My earliest memory of a dark, cool cellar was in the thirties, under my Uncle Bob and Aunt Mable's home on East Brundage Lane. When I and my cousins walked down the concrete steps and into that damp room beneath the house it was always a thrill to turn on the light and see the rainbow of beautifully colored fruits and vegetables neatly stacked upon wooden shelves along the walls. The black widow spiders also liked the cellar so we were always careful when in there. Pints, quarts, half gallons all prepared the summer before for us to now pick out our favorites. So delicious, at breakfast, were those sweet sliced peaches or nectarines piled on our bowl of corn flakes.
My Aunt Mable was the undisputed champion of our whole clan when it came to canning a large variety of foodstuffs. Pickled whole peaches, apricots, plums and nectarines filled scores of half gallon mason jars, and preserves of the same fruits stood in rows of quart and pint jars. Corn, tomatoes, green beans, cucumbers, peppers, okra, peas and any other vegetables their big garden could produce were all there waiting to be eaten.

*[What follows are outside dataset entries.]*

(* ===== verification/Bytes.v ===== *)
(** * Bytes and words

    Unsigned integers of 8 and 16 bits, fields of a word, and the representation of words
    as sequences of bytes, for the drivers and for the TCP/IP stack.  A byte is a [Z]
    between 0 and 255. *)

From Stdlib Require Import Btauto.
From stdpp Require Import base list numbers.
From S2P Require Import Prelude.

Open Scope Z_scope.

Create HintDb bytes discriminated.

(** Quotient and remainder by a constant, for [lia]. *)
Ltac divmod x n := pose proof (Z.div_mod x n ltac:(lia)); pose proof (Z.mod_pos_bound x n ltac:(lia)).

Definition u8 (x : Z) : Z := x `mod` 2 ^ 8.
Definition u16 (x : Z) : Z := x `mod` 2 ^ 16.
Definition s32 (x : Z) : Z := (x + 2 ^ 31) `mod` 2 ^ 32 - 2 ^ 31.

Abbreviation byte x := (0 ≤ x < 256) (only parsing).
Abbreviation bytes l := (Forall (fun x : Z => 0 ≤ x < 256) l) (only parsing).

(** Bits [lo] to [lo + n - 1] of [x]. *)
Definition field (x lo n : Z) : Z := (x ≫ lo) `mod` 2 ^ n.

Lemma u8_range x : 0 ≤ u8 x < 256.
Proof. apply (Z.mod_pos_bound x 256). lia. Qed.

Lemma u16_range x : 0 ≤ u16 x < 65536.
Proof. apply (Z.mod_pos_bound x 65536). lia. Qed.

Lemma u32_range x : 0 ≤ u32 x < 2 ^ 32.
Proof. apply Z.mod_pos_bound. lia. Qed.

Lemma u8_small x : 0 ≤ x < 256 -> u8 x = x.
Proof. apply Z.mod_small. Qed.

Lemma u16_small x : 0 ≤ x < 65536 -> u16 x = x.
Proof. apply Z.mod_small. Qed.

Lemma u16_idem x : u16 (u16 x) = u16 x.
Proof. apply u16_small, u16_range. Qed.

Lemma u16_add_l x y : u16 (u16 x + y) = u16 (x + y).
Proof. apply Zplus_mod_idemp_l. Qed.

Lemma u16_add_r x y : u16 (x + u16 y) = u16 (x + y).
Proof. apply Zplus_mod_idemp_r. Qed.

Lemma u32_add_l x y : u32 (u32 x + y) = u32 (x + y).
Proof. apply Zplus_mod_idemp_l. Qed.

Lemma u32_add_r x y : u32 (x + u32 y) = u32 (x + y).
Proof. apply Zplus_mod_idemp_r. Qed.

Lemma u32_sub_l x y : u32 (u32 x - y) = u32 (x - y).
Proof. apply Zminus_mod_idemp_l. Qed.

Lemma u32_sub_r x y : u32 (x - u32 y) = u32 (x - y).
Proof. apply Zminus_mod_idemp_r. Qed.

Lemma land_mask x n : 0 ≤ n -> Z.land x (2 ^ n - 1) = x `mod` 2 ^ n.
Proof. intros. replace (2 ^ n - 1) with (Z.ones n) by (rewrite Z.ones_equiv; lia). by apply Z.land_ones. Qed.

Lemma land_255 x : Z.land x 255 = x `mod` 256.
Proof. apply (land_mask x 8). lia. Qed.

Lemma land_65535 x : Z.land x 65535 = x `mod` 65536.
Proof. apply (land_mask x 16). lia. Qed.

Lemma shiftl_mul x n : 0 ≤ n -> x ≪ n = x * 2 ^ n.
Proof. apply Z.shiftl_mul_pow2. Qed.

Lemma shiftr_div x n : 0 ≤ n -> x ≫ n = x `div` 2 ^ n.
Proof. apply Z.shiftr_div_pow2. Qed.

(** A word put together from a low part and a high part. *)
Lemma lor_add n x y : 0 ≤ n -> 0 ≤ x < 2 ^ n -> Z.lor x (y ≪ n) = x + y ≪ n.
Proof.
  intros Hn Hx. rewrite <- Z.add_lor_land. enough (Z.land x (y ≪ n) = 0) as -> by lia.
  apply Z.bits_inj'. intros k Hk. rewrite Z.land_spec, Z.bits_0, Z.shiftl_spec by done.
  destruct (Z.lt_ge_cases k n); [by rewrite (Z.testbit_neg_r y), andb_false_r by lia|].
  rewrite <- (Z.mod_small x (2 ^ n)), Z.mod_pow2_bits_high by lia. done.
Qed.

Lemma lor_add_l n x y : 0 ≤ n -> 0 ≤ x < 2 ^ n -> Z.lor (y ≪ n) x = x + y ≪ n.
Proof. rewrite Z.lor_comm. apply lor_add. Qed.

Lemma field_small x n : 0 ≤ x < 2 ^ n -> field x 0 n = x.
Proof. intros. unfold field. rewrite Z.shiftr_0_r. by apply Z.mod_small. Qed.

Lemma field_range x lo n : 0 ≤ n -> 0 ≤ field x lo n < 2 ^ n.
Proof. intros. apply Z.mod_pos_bound. lia. Qed.

(** A field of a word that is put together is a field of one of its parts. *)
Lemma field_high k x y lo n : 0 ≤ k ≤ lo -> 0 ≤ n -> 0 ≤ x < 2 ^ k -> field (x + y ≪ k) lo n = field y (lo - k) n.
Proof.
  intros Hk Hn Hx. unfold field. f_equal. rewrite !shiftr_div, shiftl_mul by lia.
  replace lo with (k + (lo - k)) at 1 by lia. rewrite Z.pow_add_r, <- Z.div_div by lia.
  by rewrite Z.div_add, (Z.div_small x) by lia.
Qed.

Lemma field_low k x y lo n : 0 ≤ lo -> 0 ≤ n -> lo + n ≤ k -> 0 ≤ x < 2 ^ k -> field (x + y ≪ k) lo n = field x lo n.
Proof.
  intros Hlo Hn Hk Hx. unfold field. rewrite !shiftr_div, shiftl_mul by lia.
  replace (y * 2 ^ k) with (y * 2 ^ (k - lo - n) * 2 ^ n * 2 ^ lo)
    by (rewrite <- !Z.mul_assoc, <- !Z.pow_add_r by lia; do 2 f_equal; lia).
  rewrite Z.div_add by lia. by rewrite Z.mod_add by lia.
Qed.

(** ** Sequences of bytes *)

(** Two bytes as a 16-bit word, in both orders. *)
Definition le16 (a b : Z) : Z := a + b * 256.
Definition be16 (a b : Z) : Z := a * 256 + b.

Lemma le16_range a b : byte a -> byte b -> 0 ≤ le16 a b < 65536.
Proof. unfold le16. lia. Qed.

Lemma be16_range a b : byte a -> byte b -> 0 ≤ be16 a b < 65536.
Proof. unfold be16. lia. Qed.

Definition be32 (a b c d : Z) : Z := ((a * 256 + b) * 256 + c) * 256 + d.

#[export] Hint Resolve u8_range u16_range u32_range : bytes.

(** Rounding down to a multiple of four with a mask of 32 bits. *)
Lemma land_align4 x : 0 ≤ x < 2 ^ 32 -> Z.land x (u32 (Z.lnot 3)) = x `div` 4 * 4.
Proof.
  intros Hx. change (u32 (Z.lnot 3)) with (Z.land (Z.ones 32) (Z.lnot (Z.ones 2))).
  rewrite Z.land_assoc, Z.land_ones, Z.mod_small, <- Z.ldiff_land, Z.ldiff_ones_r by lia.
  by rewrite shiftl_mul, shiftr_div by lia.
Qed.

(** A property of the integers of a small range, by evaluation. *)
Lemma range_check (P : Z -> bool) lo n k : forallb P (seqZ lo n) = true -> lo ≤ k < lo + n -> P k = true.
Proof. rewrite forallb_forall. intros Hall Hk. apply Hall, list_elem_of_In, elem_of_seqZ. lia. Qed.

Lemma range_holds (P : Z -> Prop) `{!forall x, Decision (P x)} lo n k :
  forallb (fun k => bool_decide (P k)) (seqZ lo n) = true -> lo ≤ k < lo + n -> P k.
Proof. intros Hall Hk. pose proof (range_check _ lo n k Hall Hk) as Hp. by apply bool_decide_eq_true in Hp. Qed.

Lemma field_testbit x lo n i : 0 ≤ lo -> 0 ≤ i < n -> Z.testbit (field x lo n) i = Z.testbit x (i + lo).
Proof. intros. unfold field. rewrite Z.mod_pow2_bits_low, Z.shiftr_spec by lia. done. Qed.

Lemma field_eq x lo n y : 0 ≤ lo -> 0 ≤ n -> 0 ≤ y < 2 ^ n -> (forall i, 0 ≤ i < n -> Z.testbit x (i + lo) = Z.testbit y i) -> field x lo n = y.
Proof.
  intros Hlo Hn Hy Hb. apply Z.bits_inj'. intros i Hi. destruct (Z.lt_ge_cases i n).
  - rewrite field_testbit by lia. apply Hb. lia.
  - rewrite <- (Z.mod_small y (2 ^ n)) by lia. unfold field. by rewrite !Z.mod_pow2_bits_high by lia.
Qed.

(** The bytes of a word of four bytes. *)
Lemma fields4 a b c d : byte a -> byte b -> byte c -> byte d ->
  let w := d + (c + (b + a ≪ 8) ≪ 8) ≪ 8 in
  0 ≤ w < 2 ^ 32 /\ field w 0 8 = d /\ field w 8 8 = c /\ field w 16 8 = b /\ field w 24 8 = a.
Proof.
  intros Ha Hb Hc Hd w. subst w. split; [rewrite !shiftl_mul by lia; lia|]. split_and!.
  - rewrite (field_low 8) by lia. by apply field_small.
  - rewrite (field_high 8), (field_low 8) by lia. by apply field_small.
  - rewrite (field_high 8), (field_high 8), (field_low 8) by lia. by apply field_small.
  - rewrite (field_high 8), (field_high 8), (field_high 8) by lia. by apply field_small.
Qed.

Lemma fields2 a b : byte a -> byte b -> let w := b + a ≪ 8 in 0 ≤ w < 2 ^ 16 /\ field w 0 8 = b /\ field w 8 8 = a.
Proof.
  intros Ha Hb w. subst w. split; [rewrite !shiftl_mul by lia; lia|]. split.
  - rewrite (field_low 8) by lia. by apply field_small.
  - rewrite (field_high 8) by lia. by apply field_small.
Qed.

Lemma testbit_high x n i : 0 ≤ x < 2 ^ n -> n ≤ i -> Z.testbit x i = false.
Proof.
  intros Hx Hi. destruct (Z.lt_ge_cases n 0); [rewrite Z.pow_neg_r in Hx by lia; lia|].
  rewrite <- (Z.mod_small x (2 ^ n)) by lia. apply Z.mod_pow2_bits_high. lia.
Qed.

Lemma bits_lt x n : 0 ≤ n -> 0 ≤ x -> (forall i, n ≤ i -> Z.testbit x i = false) -> x < 2 ^ n.
Proof.
  intros Hn Hx Hb. assert (E : x = x `mod` 2 ^ n).
  { apply Z.bits_inj'. intros i Hi. destruct (Z.lt_ge_cases i n); [by rewrite Z.mod_pow2_bits_low by lia|].
    rewrite Z.mod_pow2_bits_high by lia. by apply Hb. }
  rewrite E. apply Z.mod_pos_bound. lia.
Qed.

(** Putting four bytes together. *)
Lemma word4 a b c d : byte a -> byte b -> byte c -> byte d ->
  Z.lor (Z.lor (Z.lor (a ≪ 24) (b ≪ 16)) (c ≪ 8)) d = d + (c + (b + a ≪ 8) ≪ 8) ≪ 8.
Proof.
  intros Ha Hb Hc Hd. rewrite <- (lor_add 8 b), <- (lor_add 8 c), <- (lor_add 8 d), !Z.shiftl_lor, !Z.shiftl_shiftl by lia.
  change (8 + (8 + 8)) with 24. change (8 + 8) with 16. apply Z.bits_inj'. intros k _. rewrite !Z.lor_spec. btauto.
Qed.

Lemma be32_word a b c d : be32 a b c d = d + (c + (b + a ≪ 8) ≪ 8) ≪ 8.
Proof. unfold be32. rewrite !shiftl_mul by lia. lia. Qed.

Lemma be32_range a b c d : byte a -> byte b -> byte c -> byte d -> 0 ≤ be32 a b c d < 2 ^ 32.
Proof. intros. unfold be32. lia. Qed.

Lemma land_byte x k : 0 ≤ k -> Z.land x (255 ≪ k) = field x k 8 ≪ k.
Proof.
  intros Hk. unfold field. rewrite <- (Z.land_ones (x ≫ k)) by lia. change (Z.ones 8) with 255.
  apply Z.bits_inj'. intros i Hi. rewrite Z.land_spec, !Z.shiftl_spec, Z.land_spec by lia.
  destruct (Z.lt_ge_cases i k); [by rewrite (Z.testbit_neg_r 255), !andb_false_r by lia|]. rewrite Z.shiftr_spec by lia.
  do 2 f_equal. lia.
Qed.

Uncle Bob had planted many varieties of fruit trees over the years on their half acre home site at Brundage Lane and King Street so plenty of fruit was available every summer and when it all began ripening at once our relatives flocked in to hold a big canning bee which usually lasted a few days. My Uncle Bob was a believer in "if its worth doing, its worth doing big"and ten gallon earthenware crocks of sauerkraut and dill pickles were often seen curing in the wash house out back. His hand cranked five gallon ice cream freezer would consume 50 pounds of cracked ice and wear out half a dozen kids as it was so hard to crank but it made enough to feed us and the whole neighborhood besides. That rich ice cream was usually filled with peach, strawberry or apricot preserves from the cellar.
Every family had dozens of boxes filled with Mason jars because none were ever discarded unless the rim was chipped. This canning bee was mostly done by the women and they kept us kids out of the kitchen during the washing, peeling, chopping and cooking process but I remember washing empty jars in the back yard and turning the handle on the big food grinder when they were chopping vegetables. The sweet aroma of fruit, vinegar and spices filled the house as big pots full of fresh produce boiled on the overcrowded stove top. We kids knew bowls of excess fruit would would be given out when the canning was over so we stayed close by.

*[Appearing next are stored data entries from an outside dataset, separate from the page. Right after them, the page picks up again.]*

(** ** Reading registers *)

Lemma size_register off :
  pci_size_map off <> 0 ->
  0 ≤ off < 256 /\
  (pci_size_map off = 1 /\ Z.land off 3 = off `mod` 4 \/
   pci_size_map off = 2 /\ Z.land off 2 = off `mod` 4 /\ (off `mod` 4 = 0 \/ off `mod` 4 = 2) \/
   pci_size_map off = 4 /\ off `mod` 4 = 0).
Proof.
  unfold pci_size_map. intros Hne.
  assert (Hin : forall l, existsb (Z.eqb off) l = true -> off ∈ l).
  { intros l (x & Hx & ->%Z.eqb_eq)%existsb_exists. by apply list_elem_of_In. }
  destruct (existsb _ _) eqn:E1; [|clear E1; destruct (existsb _ _) eqn:E1; [|clear E1; destruct (existsb _ _) eqn:E1; [|done]]];
    apply Hin in E1; rewrite !elem_of_cons, elem_of_nil in E1; (split; [unfold PCI_SUBCLASS, PCI_CLASS, PCI_CACHE_LINE_SIZE,
      PCI_LATENCY_TIMER, PCI_HEADER_TYPE, PCI_BIST, PCI_INTERRUPT_LINE, PCI_SECONDARY_BUS, PCI_VENDOR_ID, PCI_DEVICE_ID,
      PCI_COMMAND, PCI_STATUS, PCI_BAR0, PCI_BAR1, PCI_BAR2, PCI_BAR3, PCI_BAR4, PCI_BAR5 in *; lia|]);
    naive_solver.
Qed.

Lemma dev_pci_read_spec p b d f x e off :
  in_pci b d f -> pci_size_map off <> 0 ->
  wp (dev_pci_read (Pci_dev x f d b 0 e) off) (fun v p' => v = creg (config p) b d f off /\ config p' = config p) p.
Proof.
  intros Hin Hsz. destruct (size_register off Hsz) as [Ho Hcases].
  destruct (bits_decode b d f off Hin Ho) as (H31 & Eb & Ed & Ef & Er).
  pose proof (Z.mod_pos_bound off 4 ltac:(lia)) as Hm. unfold dev_pci_read, pci_select. wp_step. wp_step.
  simpl bus_num. simpl device_num. simpl function_num. simpl reserved. unfold creg.
  set (a := dev_pci_bits_from_fields _) in *.
  destruct Hcases as [[-> ->]|[(-> & -> & Hk)|[-> Hk]]]; cbn [Z.eqb Pos.eqb]; unfold wp, kin.
  - by rewrite config_in8, config_keep8, config_select, Eb, Ed, Ef, Er.
  - rewrite config_in16, config_keep16, config_select, Eb, Ed, Ef, Er; try done; lia.
  - rewrite config_in32, config_keep32, config_select, Eb, Ed, Ef, Er by done. split; [|done].
    rewrite Hk. symmetry. apply field_small, config_range.
Qed.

Each family had their own favorite Chow-Chow recipe and from every one's garden came the green tomatoes, green and red peppers, cabbage and onions needed to create the spicy relish. Boxes of green tomatoes and the other ingredients were run through the big food grinder. That Texas Chow-Chow made anything taste better from beans to beefsteak, a jar of it was on out table at every meal including breakfast, (good with scrambled eggs).

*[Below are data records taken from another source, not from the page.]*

(* ===== verification/Chksum.v ===== *)
(** * The Internet checksum

    src/lwip/src/core/inet_chksum.c with include/lwip/inet_chksum.h, and the conversions
    between host and network byte order of include/lwip/def.h and core/def.c.  The three
    versions of the checksum, the checksum of a chain of buffers and the one with a pseudo
    header are compared with the definition of the Internet checksum: the sum, with
    end-around carry, of the data as 16-bit words in network byte order.  A chain is the
    list of the addresses and the bytes of its payloads. *)

From stdpp Require Import base list numbers.
From S2P Require Import Prelude.
From S2P Require Import Bytes.

Open Scope Z_scope.

(** ** The program *)

(** [BYTE_ORDER] is LITTLE_ENDIAN. *)
Class ByteOrder := little_endian : bool.

Definition SWAP_BYTES_IN_WORD (w : Z) : Z := Z.lor (Z.land w 0xff ≪ 8) (Z.land w 0xff00 ≫ 8).
Definition FOLD_U32T (u : Z) : Z := u32 ((u ≫ 16) + Z.land u 0x0000ffff).

Section program.
Context {E : ByteOrder}.

(** The value of the two, or four, bytes of a word in memory. *)
Definition host16 (a b : Z) : Z := if little_endian then le16 a b else be16 a b.
Definition host32 (a b c d : Z) : Z := if little_endian then be32 d c b a else be32 a b c d.

Definition PP_HTONS (n : Z) : Z := Z.lor (Z.land n 0x00ff ≪ 8) (Z.land n 0xff00 ≫ 8).
Definition PP_HTONL (n : Z) : Z :=
  Z.lor (Z.lor (Z.lor (Z.land n 0x000000ff ≪ 24) (Z.land n 0x0000ff00 ≪ 8)) (Z.land n 0x00ff0000 ≫ 8))
    (Z.land n 0xff000000 ≫ 24).

Definition lwip_htons (n : Z) : Z := if little_endian then PP_HTONS n else n.
Definition lwip_htonl (n : Z) : Z := if little_endian then PP_HTONL n else n.

(** Version 1: one word after the other, in network byte order. *)
Fixpoint chksum1_words (acc : Z) (l : list Z) : Z :=
  match l with
  | a :: b :: l => chksum1_words (u32 (acc + Z.lor (u16 (a ≪ 8)) b)) l
  | [a] => u32 (acc + u16 (a ≪ 8))
  | [] => acc
  end.

Definition lwip_standard_chksum1 (l : list Z) : Z :=
  let acc := chksum1_words 0 l in
  let acc := u32 ((acc ≫ 16) + Z.land acc 0x0000ffff) in
  let acc := if Z.land acc 0xffff0000 =? 0 then acc else u32 ((acc ≫ 16) + Z.land acc 0x0000ffff) in
  lwip_htons (u16 acc).

(** The loop over aligned words, with the bytes that are left. *)
Fixpoint chksum_words (sum : Z) (l : list Z) : Z * list Z :=
  match l with
  | a :: b :: l => chksum_words (u32 (sum + host16 a b)) l
  | _ => (sum, l)
  end.

(** The byte at an odd address at the start, and the rest. *)
Definition chksum_start (odd : bool) (l : list Z) : Z * list Z :=
  match odd, l with true, b :: l => (b, l) | _, _ => (0, l) end.

Definition chksum_end (l : list Z) : Z := match l with b :: _ => b | [] => 0 end.

Definition chksum_fold (odd : bool) (sum : Z) : Z :=
  let sum := FOLD_U32T (FOLD_U32T sum) in
  u16 (if odd then SWAP_BYTES_IN_WORD sum else sum).

(** Version 2, the one that is built: aligned words, in the byte order of the host. *)
Definition lwip_standard_chksum (addr : Z) (l : list Z) : Z :=
  let odd := Z.odd addr in
  let '(t1, pb) := chksum_start odd l in
  let '(sum, rest) := chksum_words 0 pb in
  chksum_fold odd (u32 (sum + host16 (chksum_end rest) t1)).

(** Version 3: eight bytes in a round. *)
Definition add_carry (sum w : Z) : Z := let tmp := u32 (sum + w) in if tmp <? sum then u32 (tmp + 1) else tmp.

Fixpoint chksum3_words (sum : Z) (l : list Z) : Z * list Z :=
  match l with
  | a :: b :: c :: d :: e :: f :: g :: h :: l =>
      chksum3_words (add_carry (add_carry sum (host32 a b c d)) (host32 e f g h)) l
  | _ => (sum, l)
  end.

Definition lwip_standard_chksum3 (addr : Z) (l : list Z) : Z :=
  let odd := Z.odd addr in
  let '(t1, pb) := chksum_start odd l in
  let ps := addr + (alen l - alen pb) in
  let '(sum, pl) :=
    match pb with
    | a :: b :: r => if Z.land ps 3 =? 0 then (0, pb) else (u32 (host16 a b), r)
    | _ => (0, pb)
    end in
  let '(sum, pl) := chksum3_words sum pl in
  let '(sum, rest) := chksum_words (FOLD_U32T sum) pl in
  chksum_fold odd (u32 (sum + host16 (chksum_end rest) t1)).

Everyone in our family agreed, my Mom's Chow-Chow recipe was the best of all because it wasn't as pepper spicy as the others and had a sweeter flavor so we kids thought it the best. It seemed each mom had a specialty that her family liked so many uncommon recipes were prepared like pickled okra and beets, spiced tomatoes, watermelon pickles, mixed fruit jelly and jams, the combinations were endless.
Years ago, my wife and I canned a small amount of food when we were raising our three kids but it seemed we could never find time for canning with the long process involved. After we became empty nesters and had time for gardening and raising our own produce we began canning fruits and vegetables and soon we had two cabinets filled with beautiful foodstuffs. Strangely, few guests cared to take any home with them and we ate so little of it, we gradually stopped canning. I guess this happens to most of us now that supermarkets are filled with every kind of food under the sun but nothing in a grocery store can compare with the great taste of that home canned food and besides, look at all the fun we had at those wonderful canning bees.